Exercise aim
Reproduce the full listing that appears beneath this instruction exactly.

········

(** C8: the head of [check_segment_file] accepts an object key exactly when
    its split on '/' has at least 3 components, component 1 reads ([atol]) as
    a tablet id above 0 and the last component has an underscore; the rowset
    id is then the part of the last component before its first underscore;
    and a key that does not meet the three rules adds one to
    [num_check_failed]. *)
Theorem parse_obj_key_rules obj_key :
  let str := SplitString obj_key "/"%char in
  (forall tablet_id rowset_id,
     parse_obj_key obj_key = Parsed tablet_id rowset_id
     <-> well_shaped str
         /\ tablet_id = atol (default EmptyString (str !! 1%nat))
         /\ exists rest,
              back str = rowset_id +:+ String "_"%char rest
              /\ ~ occurs "_"%char rowset_id)
  /\ (~ well_shaped str ->
      forall kv vault st file,
        path file = obj_key ->
        inv_num_check_failed (scan_file kv vault st file)
        = inv_num_check_failed st + 1).
Proof.
  intros str. unfold well_shaped. split.
  - intros tablet_id rowset_id. unfold parse_obj_key. fold str.
    destruct (decide (length str < 3)%nat) as [Hshort|Hlong].
    { split; [done|]. intros ((? & _) & _). lia. }
    destruct (decide (atol (default EmptyString (str !! 1%nat)) <= 0))
      as [Hbad|Hgood].
    { split; [done|]. intros ((_ & ? & _) & _). lia. }
    destruct (find "_"%char (back str)) as [pos|] eqn:Hfind.
    + split.
      * intros [= <- <-].
        destruct (find_Some _ _ _ Hfind) as (rest & Hs & Hno & _).
        split; [split; [lia|split; [lia|]]|].
        { rewrite Hs. apply occurs_app_cons. }
        split; [done|]. by exists rest.
      * intros (_ & -> & rest & Hback & Hno).
        destruct (find_prefix "_"%char rowset_id rest Hno) as [Hf Hsub].
        rewrite <- Hback in Hf, Hsub. rewrite Hfind in Hf.
        injection Hf as ->. by rewrite Hsub.
    + split; [done|]. intros ((_ & _ & Hocc) & _).
      by apply find_None in Hfind.
  - intros Hnot kv vault st file <-. fold str in Hnot.
    assert (forall t r, parse_obj_key (path file) <> Parsed t r) as Hparse.
    { intros t r Hp. apply Hnot. unfold parse_obj_key in Hp. fold str in Hp.
      destruct (decide (length str < 3)%nat); [done|].
      destruct (decide (atol (default EmptyString (str !! 1%nat)) <= 0)); [done|].
      destruct (find "_"%char (back str)) as [pos|] eqn:Hfind; [|done].
      destruct (find_Some _ _ _ Hfind) as (rest & Hs & _).
      split; [lia|]. split; [lia|]. rewrite Hs. apply occurs_app_cons. }
    unfold scan_file, check_segment_file.
    destruct (parse_obj_key (path file)) as [| | |t r]; simpl; try done.
    by destruct (Hparse t r).
Qed.
(** * The GnuCash engine's Transaction.c, embedded in Rocq

    A shallow embedding of [src/engine/Transaction.c]: the [Split] and
    [Transaction] structures, the rebalancing algorithm, the edit-session
    functions, the two comparison functions and the accessors.

    Conventions of the embedding.
    - A C pointer is an [option positive]: [None] is NULL, [Some i] an
      address.  The three kinds of objects live in three stores
      ([gmap positive _]); [free] deletes the object, so that a dangling
      pointer is an address absent from its store.
    - A function that can stop the program returns an [outcome]:
      [AssertFail] when an [assert] fails, [Fault] when NULL or a dangling
      pointer is dereferenced, an array is read past its terminator or a
      block is freed twice.
    - A [double] is an exact rational ([Qc]): rounding, infinities and NaN
      are outside the model.  A division by zero follows [Qc] (it yields 0)
      and every theorem that meets one excludes it by hypothesis.  A
      theorem whose conclusion rests on an identity of exact arithmetic (a
      value that is read back, a sum that is zero) says so.
    - A NULL-terminated array of splits is the list of its entries before
      the terminator.  Every transaction of this file gets its array from
      [xaccInitTransaction], so the array pointer itself is never NULL.
    - A [char *] is an [option string].
    - The calls into the Account and Journal collaborators and the
      [printf] diagnostics are recorded, in order, in the engine's trace. *)

From Stdlib Require Import ZArith QArith Qcanon String Ascii.
From stdpp Require Import base gmap strings list fin_maps numbers.

Set Default Proof Using "Type".

(** ** Outcomes *)

Inductive outcome (A : Type) : Type :=
| Ok (a : A)
| AssertFail
| Fault
| OutOfFuel.
Arguments Ok {A} a.
Arguments AssertFail {A}.
Arguments Fault {A}.
Arguments OutOfFuel {A}.

#[global] Instance outcome_ret : MRet outcome := fun _ a => Ok a.
#[global] Instance outcome_bind : MBind outcome := fun _ _ f m =>
  match m with
  | Ok a => f a
  | AssertFail => AssertFail
  | Fault => Fault
  | OutOfFuel => OutOfFuel
  end.

(** ** Data model *)

Record Timespec := mkTimespec { tv_sec : Z; tv_nsec : Z }.

(** Modelled from the spec: [struct _account] is declared in AccountP.h,
    which is not part of the source.  The fields are the ones Transaction.c
    reads or writes ("currency code, security code, open/defer-rebalance
    flag, display name", and the changed flag). *)
Record Account := mkAccount {
  accountName : option string;
  currency : option string;
  security : option string;
  acc_open : Z;
  changed : Z }.

Record Split := mkSplit {
  acc : option positive;
  parent : option positive;
  memo : option string;
  action : option string;
  docref : option string;
  reconciled : ascii;
  damount : Qc;
  share_price : Qc;
  date_reconciled : Timespec;
  balance : Qc;
  cleared_balance : Qc;
  reconciled_balance : Qc;
  share_balance : Qc;
  share_cleared_balance : Qc;
  share_reconciled_balance : Qc }.

Record Transaction := mkTransaction {
  num : option string;
  description : option string;
  trans_docref : option string;
  splits : list positive;
  date_entered : Timespec;
  date_posted : Timespec;
  open : Z }.

#[global] Instance Timespec_eq_dec : EqDecision Timespec.
Proof. solve_decision. Defined.
#[global] Instance Account_eq_dec : EqDecision Account.
Proof. solve_decision. Defined.
#[global] Instance Split_eq_dec : EqDecision Split.
Proof. solve_decision. Defined.
#[global] Instance Transaction_eq_dec : EqDecision Transaction.
Proof. solve_decision. Defined.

········

Answer space
(** C8: the head of [check_segment_file] accepts an object key exactly when
    its split on '/' has at least 3 components, component 1 reads ([atol]) as
    a tablet id above 0 and the last component has an underscore; the rowset
    id is then the part of the last component before its first underscore;
    and a key that does not meet the three rules adds one to
    [num_check_failed]. *)
Theorem parse_obj_key_rules obj_key :
  let str := SplitString obj_key "/"%char in
  (forall tablet_id rowset_id,
     parse_obj_key obj_key = Parsed tablet_id rowset_id
     <-> well_shaped str
         /\ tablet_id = atol (default EmptyString (str !! 1%nat))
         /\ exists rest,
              back str = rowset_id +:+ String "_"%char rest
              /\ ~ occurs "_"%char rowset_id)
  /\ (~ well_shaped str ->
      forall kv vault st file,
        path file = obj_key ->
        inv_num_check_failed (scan_file kv vault st file)
        = inv_num_check_failed st + 1).
Proof.
  intros str. unfold well_shaped. split.
  - intros tablet_id rowset_id. unfold parse_obj_key. fold str.
    destruct (decide (length str < 3)%nat) as [Hshort|Hlong].
    { split; [done|]. intros ((? & _) & _). lia. }
    destruct (decide (atol (default EmptyString (str !! 1%nat)) <= 0))
      as [Hbad|Hgood].
    { split; [done|]. intros ((_ & ? & _) & _). lia. }
    destruct (find "_"%char (back str)) as [pos|] eqn:Hfind.
    + split.
      * intros [= <- <-].
        destruct (find_Some _ _ _ Hfind) as (rest & Hs & Hno & _).
        split; [split; [lia|split; [lia|]]|].
        { rewrite Hs. apply occurs_app_cons. }
        split; [done|]. by exists rest.
      * intros (_ & -> & rest & Hback & Hno).
        destruct (find_prefix "_"%char rowset_id rest Hno) as [Hf Hsub].
        rewrite <- Hback in Hf, Hsub. rewrite Hfind in Hf.
        injection Hf as ->. by rewrite Hsub.
    + split; [done|]. intros ((_ & _ & Hocc) & _).
      by apply find_None in Hfind.
  - intros Hnot kv vault st file <-. fold str in Hnot.
    assert (forall t r, parse_obj_key (path file) <> Parsed t r) as Hparse.
    { intros t r Hp. apply Hnot. unfold parse_obj_key in Hp. fold str in Hp.
      destruct (decide (length str < 3)%nat); [done|].
      destruct (decide (atol (default EmptyString (str !! 1%nat)) <= 0)); [done|].
      destruct (find "_"%char (back str)) as [pos|] eqn:Hfind; [|done].
      destruct (find_Some _ _ _ Hfind) as (rest & Hs & _).
      split; [lia|]. split; [lia|]. rewrite Hs. apply occurs_app_cons. }
    unfold scan_file, check_segment_file.
    destruct (parse_obj_key (path file)) as [| | |t r]; simpl; try done.
    by destruct (Hparse t r).
Qed.
(** * The GnuCash engine's Transaction.c, embedded in Rocq

    A shallow embedding of [src/engine/Transaction.c]: the [Split] and
    [Transaction] structures, the rebalancing algorithm, the edit-session
    functions, the two comparison functions and the accessors.

    Conventions of the embedding.
    - A C pointer is an [option positive]: [None] is NULL, [Some i] an
      address.  The three kinds of objects live in three stores
      ([gmap positive _]); [free] deletes the object, so that a dangling
      pointer is an address absent from its store.
    - A function that can stop the program returns an [outcome]:
      [AssertFail] when an [assert] fails, [Fault] when NULL or a dangling
      pointer is dereferenced, an array is read past its terminator or a
      block is freed twice.
    - A [double] is an exact rational ([Qc]): rounding, infinities and NaN
      are outside the model.  A division by zero follows [Qc] (it yields 0)
      and every theorem that meets one excludes it by hypothesis.  A
      theorem whose conclusion rests on an identity of exact arithmetic (a
      value that is read back, a sum that is zero) says so.
    - A NULL-terminated array of splits is the list of its entries before
      the terminator.  Every transaction of this file gets its array from
      [xaccInitTransaction], so the array pointer itself is never NULL.
    - A [char *] is an [option string].
    - The calls into the Account and Journal collaborators and the
      [printf] diagnostics are recorded, in order, in the engine's trace. *)

From Stdlib Require Import ZArith QArith Qcanon String Ascii.
From stdpp Require Import base gmap strings list fin_maps numbers.

Set Default Proof Using "Type".

(** ** Outcomes *)

Inductive outcome (A : Type) : Type :=
| Ok (a : A)
| AssertFail
| Fault
| OutOfFuel.
Arguments Ok {A} a.
Arguments AssertFail {A}.
Arguments Fault {A}.
Arguments OutOfFuel {A}.

#[global] Instance outcome_ret : MRet outcome := fun _ a => Ok a.
#[global] Instance outcome_bind : MBind outcome := fun _ _ f m =>
  match m with
  | Ok a => f a
  | AssertFail => AssertFail
  | Fault => Fault
  | OutOfFuel => OutOfFuel
  end.

(** ** Data model *)

Record Timespec := mkTimespec { tv_sec : Z; tv_nsec : Z }.

(** Modelled from the spec: [struct _account] is declared in AccountP.h,
    which is not part of the source.  The fields are the ones Transaction.c
    reads or writes ("currency code, security code, open/defer-rebalance
    flag, display name", and the changed flag). *)
Record Account := mkAccount {
  accountName : option string;
  currency : option string;
  security : option string;
  acc_open : Z;
  changed : Z }.

Record Split := mkSplit {
  acc : option positive;
  parent : option positive;
  memo : option string;
  action : option string;
  docref : option string;
  reconciled : ascii;
  damount : Qc;
  share_price : Qc;
  date_reconciled : Timespec;
  balance : Qc;
  cleared_balance : Qc;
  reconciled_balance : Qc;
  share_balance : Qc;
  share_cleared_balance : Qc;
  share_reconciled_balance : Qc }.

Record Transaction := mkTransaction {
  num : option string;
  description : option string;
  trans_docref : option string;
  splits : list positive;
  date_entered : Timespec;
  date_posted : Timespec;
  open : Z }.

#[global] Instance Timespec_eq_dec : EqDecision Timespec.
Proof. solve_decision. Defined.
#[global] Instance Account_eq_dec : EqDecision Account.
Proof. solve_decision. Defined.
#[global] Instance Split_eq_dec : EqDecision Split.
Proof. solve_decision. Defined.
#[global] Instance Transaction_eq_dec : EqDecision Transaction.
Proof. solve_decision. Defined.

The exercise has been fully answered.